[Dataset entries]
(** C9.  Take an exchange whose pages hold at most [limit_per_request]
    candles, as a candle page does, and each of whose full-size pages
    (of exactly [limit_per_request] candles) ends on a timestamp that is
    not before the cursor it was asked from.  Then every pass that goes
    on moves the cursor strictly forward and leaves it at most at
    [overall_end_timestamp], and the loop ends from every state: after
    at most [overall_end_timestamp - cursor + 1] passes it has
    returned. *)
Theorem pagination_terminates (st : loop_state) :
  (forall i c page,
     Spec.page_of
       (api i (candles_request symbol resolution overall_end_timestamp
                 limit_per_request c)) = Some page ->
     Z.of_nat (length page) <= limit_per_request) ->
  (forall i c page t,
     Spec.page_of
       (api i (candles_request symbol resolution overall_end_timestamp
                 limit_per_request c)) = Some page ->
     Z.of_nat (length page) = limit_per_request ->
     Spec.last_time page = Some t ->
     c <= t) ->
  (forall st1 st2,
     iteration st1 = (st2, Continue) ->
     current_chunk_start_timestamp st1 < current_chunk_start_timestamp st2
       <= overall_end_timestamp)
  /\ exists st',
       forall fuel,
         (Z.to_nat (overall_end_timestamp
                    - current_chunk_start_timestamp st + 1) <= fuel)%nat ->
         pagination_loop fuel st = Some st'.
Proof.
  intros Hbound Hfull.
  assert (Hfresh : forall i c page t,
            Spec.page_of
              (api i (candles_request symbol resolution
                        overall_end_timestamp limit_per_request c))
            = Some page ->
            limit_per_request <= Z.of_nat (length page) ->
            Spec.last_time page = Some t ->
            c <= t).
  { intros i c page t Hpage Hsize Ht.
    apply (Hfull i c page t Hpage); [|done].
    pose proof (Hbound i c page Hpage). lia. }
  split.
  - intros st1 st2. rewrite iteration_pass. intros Epass.
    destruct (pass_continue _ _ Epass)
      as (page & t & Hpage & Ht & Hlt & Hsize & ->).
    pose proof (Hfresh _ _ _ _ Hpage Hsize Ht) as Hprogress.
    simpl. lia.
  - apply (loop_terminates_from _ Hfresh). lia.
Qed.

End LoopProperties.

Section FunctionProperties.

Import Candles.
Context `{PandasOracle}.

(** C6 (as the code has it).  When the loop ends without a candle
    gathered, as it does after an empty first page,
    [get_ohlc_data_paginated] returns without raising, and what it
    returns is [pd.DataFrame()]: a frame with no rows and no columns.
    The six columns [time], [open], [high], [low], [close], [volume] are
    those of every table that is assembled from gathered candles. *)
Theorem nothing_gathered_gives_bare_frame
    (fuel : nat) (api : nat -> request -> outcome Response)
    (symbol resolution : string) (start_time_dt end_time_dt : datetime)
    (limit_per_request : Z) :
  (forall st,
     fetch_pages fuel api symbol resolution start_time_dt end_time_dt
       limit_per_request = Some st ->
     all_candles st = [] ->
     get_ohlc_data_paginated fuel api symbol resolution start_time_dt
       end_time_dt limit_per_request
     = Some (Returned (mkDataFrame [] [])))
  /\ (Datetime.int_timestamp start_time_dt
        <= Datetime.int_timestamp end_time_dt ->
      Spec.page_of
        (api 0%nat
           (candles_request symbol resolution
              (Datetime.int_timestamp end_time_dt) limit_per_request
              (Datetime.int_timestamp start_time_dt))) = Some [] ->
      get_ohlc_data_paginated (S fuel) api symbol resolution start_time_dt
        end_time_dt limit_per_request
      = Some (Returned (mkDataFrame [] [])))
  /\ (forall candles df,
        assemble candles start_time_dt end_time_dt = Returned df ->
        columns df = OHLC_COLUMNS).
Proof.
  split; [|split].
  - intros st Hst Hnone. unfold get_ohlc_data_paginated.
    rewrite Hst. simpl. by rewrite Hnone.
  - intros Hle Hpage. unfold get_ohlc_data_paginated, fetch_pages.
    rewrite loop_step by done. unfold Spec.pass. simpl.
    rewrite Hpage. by destruct (Datetime.fromtimestamp _).
  - intros candles df Hdf.
    by apply assemble_rows in Hdf as [rows0 ->].
Qed.

(** C3.  A pass of the loop that goes on has set the cursor to the
    timestamp of the last candle of its page plus one.  So an exchange
    that holds ten daily candles and hands out at most four per call
    is read, with [limit_per_request = 4], in exactly three calls with
    pages of 4, 4 and 2 candles, and the table has ten rows, one for
    each of the ten days. *)
Theorem ten_days_in_three_calls :
  (forall api symbol resolution overall_end_timestamp limit_per_request
          st st',
     iteration api symbol resolution overall_end_timestamp
       limit_per_request st = (st', Continue) ->
     exists page t,
       Spec.page_of
         (api (length (calls st))
            (candles_request symbol resolution overall_end_timestamp
               limit_per_request (current_chunk_start_timestamp st)))
       = Some page
       /\ Spec.last_time page = Some t
       /\ current_chunk_start_timestamp st' = t + 1)
  /\ forall fuel, (3 <= fuel)%nat ->
     exists st df,
       fetch_pages fuel (Example.exchange 4 Example.daily_candles)
         "BTCUSD" "1d" Example.window_start Example.window_end 4 = Some st
       /\ length (calls st) = 3%nat
       /\ Spec.page_sizes (Example.exchange 4 Example.daily_candles)
            (calls st) = [4; 4; 2]%nat
       /\ get_ohlc_data_paginated fuel
            (Example.exchange 4 Example.daily_candles) "BTCUSD" "1d"
            Example.window_start Example.window_end 4 = Some (Returned df)
       /\ length (rows df) = 10%nat
       /\ Pandas.time_of "time" <$> rows df
          = (fun t => Some (t * 1000000000)) <$> Example.ten_days.
Proof.
  split.
  - intros api symbol resolution overall_end_timestamp limit_per_request
           st st' Hpass.
    rewrite iteration_pass in Hpass.
    destruct (pass_continue _ _ _ _ _ _ _ Hpass)
      as (page & t & Hpage & Ht & _ & _ & ->).
    by exists page, t.
  - intros fuel Hfuel.
    destruct fuel as [|[|[|fuel]]]; try lia.
    eexists. eexists.
    split. { vm_compute. reflexivity. }
    split. { vm_compute. reflexivity. }
    split. { vm_compute. reflexivity. }
    split. { vm_compute. reflexivity. }
    split. { vm_compute. reflexivity. }
    vm_compute. reflexivity.
Qed.

End FunctionProperties.

(* ===================================================================== *)
(** * Properties of the ranking *)
(* ===================================================================== *)

Section RankingProperties.

Context `{PandasOracle}.

Import Ranking.

#[local] Instance row_ge_total c : Total (Pandas.row_ge c).
Proof.
  intros r1 r2. unfold Pandas.row_ge.
  destruct (Qlt_le_dec (Pandas.number (Pandas.at_label c r1))
                       (Pandas.number (Pandas.at_label c r2)));
    auto using Qlt_le_weak.
Qed.

#[local] Instance row_ge_trans c : Transitive (Pandas.row_ge c).
Proof. intros r1 r2 r3 H12 H23. unfold Pandas.row_ge in *. eapply Qle_trans; eauto. Qed.

Lemma top_n_regular (get : request -> outcome Response) (n : Z)
    (dicts : list (gmap string json)) :
  Fetchers.get_all_tickers get BASE_URL = Returned (JObj <$> dicts) ->
  dicts <> [] ->
  VOLUME_COLUMN ∈ (⋃ (dom <$> dicts) : gset string) ->
  let existing :=
    List.filter
      (fun col => bool_decide (col ∈ elements (⋃ (dom <$> dicts) : gset string)))
      desired_cols in
  get_top_n_symbols_by_volume get n =
  Returned
    (mkDataFrame existing
       ((fun r : gmap string cell =>
           filter (fun kv => kv.1 ∈ existing) r)
          <$> Spec.ranked_rows n dicts)).
Proof.
  intros Htickers Hne Hvol existing.
  unfold get_top_n_symbols_by_volume.
  rewrite Htickers, bind_Returned.
  destruct dicts as [|m dicts]; [done|].
  rewrite fmap_cons. cbv iota. rewrite <- fmap_cons.
  set (ds := m :: dicts) in *.
  rewrite DataFrame_of_dicts, bind_Returned.
  set (df0 := mkDataFrame _ _).
  assert (Hcol : VOLUME_COLUMN ∈ columns df0)
    by (unfold df0; simpl; by apply elem_of_elements).
  rewrite decide_True by done.
  rewrite getcol_present, bind_Returned by done.
  rewrite setcol_present by done.
  rewrite select_existing. reflexivity.
Qed.

Lemma StronglySorted_adjacent {A} (R : relation A) (l : list A)
    (i : nat) (a b : A) :
  StronglySorted R l -> l !! i = Some a -> l !! S i = Some b -> R a b.
Proof.
  intros Hsorted. revert i.
  induction Hsorted as [|x l Hl IH Hx]; intros i Ha Hb; [done|].
  destruct i as [|i]; simpl in *.
  - injection Ha as <-. rewrite Forall_forall in Hx.
    apply Hx. apply list_elem_of_lookup. eauto.
  - eauto.
Qed.

Lemma head_sublist (n : Z) (df : DataFrame) :
  rows (Pandas.head n df) `sublist_of` rows df.
Proof. unfold Pandas.head. simpl. destruct (0 <=? n); apply sublist_take. Qed.

Lemma head_length (n : Z) (df : DataFrame) :
  0 <= n -> Z.of_nat (length (rows (Pandas.head n df))) <= n.
Proof.
  intros Hn. unfold Pandas.head. simpl.
  replace (0 <=? n) with true by lia.
  rewrite length_take. lia.
Qed.

Lemma ranked_rows_sorted (n : Z) (dicts : list (gmap string json)) :
  StronglySorted (Pandas.row_ge VOLUME_COLUMN) (Spec.ranked_rows n dicts).
Proof.
  unfold Spec.ranked_rows.
  eapply StronglySorted_sublist; [apply head_sublist|].
  apply (StronglySorted_merge_sort (Pandas.row_ge VOLUME_COLUMN)).
Qed.

Lemma ranked_rows_length (n : Z) (dicts : list (gmap string json)) :
  0 <= n -> Z.of_nat (length (Spec.ranked_rows n dicts)) <= n.
Proof. intros Hn. unfold Spec.ranked_rows. by apply head_length. Qed.

Lemma objects_as_dicts (tickers : list json) :
  Forall (fun t => exists m, t = JObj m) tickers ->
  tickers = JObj <$> omap Pandas.as_dict tickers.
Proof.
  induction 1 as [|t ts [m ->] _ IH]; [done|].
  csimpl. by f_equal.
Qed.

Lemma ranked_rows_origin (n : Z) (dicts : list (gmap string json))
    (r : gmap string cell) :
  r ∈ Spec.ranked_rows n dicts ->
  exists m q,
    m ∈ dicts
    /\ Pandas.to_numeric_cell (Spec.ticker_cell m VOLUME_COLUMN) = Float q
    /\ r = <[VOLUME_COLUMN := Float q]>
             (Pandas.row_of_dict (⋃ (dom <$> dicts)) m).
Proof.
  unfold Spec.ranked_rows. intros Hr.
  eapply elem_of_sublist in Hr; [|apply head_sublist].
  simpl in Hr.
  rewrite (merge_sort_Permutation (Pandas.row_ge VOLUME_COLUMN)) in Hr.
  apply list_elem_of_In, List.filter_In in Hr as [Hr Hna].
  apply list_elem_of_In in Hr.
  apply list_elem_of_fmap in Hr as (r0 & -> & Hr0).
  apply list_elem_of_fmap in Hr0 as (m & -> & Hm).
  unfold Pandas.at_label in Hna at 1.
  rewrite lookup_insert_eq in Hna. simpl in Hna.
  rewrite row_of_dict_at in Hna |- *.
  destruct (to_numeric_cell_cases (Spec.ticker_cell m VOLUME_COLUMN))
    as [E|[q E]]; rewrite E in Hna |- *; [done|].
  by exists m, q.
Qed.

Lemma existing_cols_spec (labels : gset string) (c : string) :
  c ∈ List.filter (fun col => bool_decide (col ∈ elements labels))
        desired_cols
  <-> c ∈ desired_cols /\ c ∈ labels.
Proof.
  rewrite !list_elem_of_In, List.filter_In, bool_decide_eq_true.
  by rewrite elem_of_elements.
Qed.

(** What the specification says of a returned ranking [df] of the
    fetched [tickers]. *)
Lemma top_n_returned (get : request -> outcome Response) (n : Z)
    (tickers : list json) (df : DataFrame) :
  Fetchers.get_all_tickers get BASE_URL = Returned tickers ->
  get_top_n_symbols_by_volume get n = Returned df ->
  df = Pandas.empty
  /\ (tickers = []
      \/ (exists t, t ∈ tickers /\ forall m, t <> JObj m)
      \/ forall m, JObj m ∈ tickers -> m !! VOLUME_COLUMN = None)
  \/ exists dicts,
       tickers = JObj <$> dicts
       /\ VOLUME_COLUMN ∈ (⋃ (dom <$> dicts) : gset string)
       /\ df = mkDataFrame
                (List.filter
                   (fun col =>
                      bool_decide
                        (col ∈ elements (⋃ (dom <$> dicts) : gset string)))
                   desired_cols)
                ((fun r : gmap string cell =>
                    filter
                      (fun kv =>
                         kv.1 ∈ List.filter
                                  (fun col =>
                                     bool_decide
                                       (col ∈ elements
                                                (⋃ (dom <$> dicts)
                                                 : gset string)))
                                  desired_cols) r)
                   <$> Spec.ranked_rows n dicts).
Proof.
  intros Htickers Hret.
  destruct tickers as [|t tickers].
  { left. unfold get_top_n_symbols_by_volume in Hret.
    rewrite Htickers, bind_Returned in Hret. injection Hret as <-. eauto. }
  destruct (mapM Pandas.as_dict (t :: tickers)) as [dicts|] eqn:Edicts.
  - apply mapM_as_dict in Edicts.
    assert (Hne : dicts <> []) by (intros ->; done).
    rewrite Edicts in *.
    destruct (decide (VOLUME_COLUMN ∈ (⋃ (dom <$> dicts) : gset string)))
      as [Hvol|Hno].
    + right. exists dicts. repeat split; try done.
      rewrite (top_n_regular get n dicts) in Hret by done.
      by injection Hret as <-.
    + left. unfold get_top_n_symbols_by_volume in Hret.
      rewrite Htickers, bind_Returned in Hret.
      destruct dicts as [|m dicts]; [done|].
      rewrite fmap_cons in Hret. cbv iota in Hret.
      rewrite <- fmap_cons in Hret.
      rewrite DataFrame_of_dicts, bind_Returned in Hret.
      rewrite decide_False in Hret.
      2:{ simpl. by rewrite elem_of_elements. }
      injection Hret as <-. split; [done|].
      right. right. intros m' Hm'.
      apply list_elem_of_fmap in Hm' as (m'' & [= <-] & Hin).
      destruct (m' !! VOLUME_COLUMN) eqn:E; [|done].
      destruct Hno. apply label_of_some_ticker. eauto.
  - left. unfold get_top_n_symbols_by_volume in Hret.
    rewrite Htickers, bind_Returned in Hret. cbv iota in Hret.
    unfold Pandas.DataFrame_of in Hret. rewrite Edicts in Hret.
    destruct (irregular_frame (t :: tickers)); [done|].
    rewrite bind_Returned in Hret. injection Hret as <-.
    split; [done|]. right. left.
    apply mapM_None, Exists_exists in Edicts as (t' & Ht' & Hnone).
    exists t'. split; [done|]. by intros m ->.
Qed.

Task statement: If a line falls between the first line of the entries and the line containing "[overall_end_timestamp], and the", or is one of those two, restate it word for word; leave all other lines out.

Worked solution:
(** C9.  Take an exchange whose pages hold at most [limit_per_request]
    candles, as a candle page does, and each of whose full-size pages
    (of exactly [limit_per_request] candles) ends on a timestamp that is
    not before the cursor it was asked from.  Then every pass that goes
    on moves the cursor strictly forward and leaves it at most at
    [overall_end_timestamp], and the loop ends from every state: after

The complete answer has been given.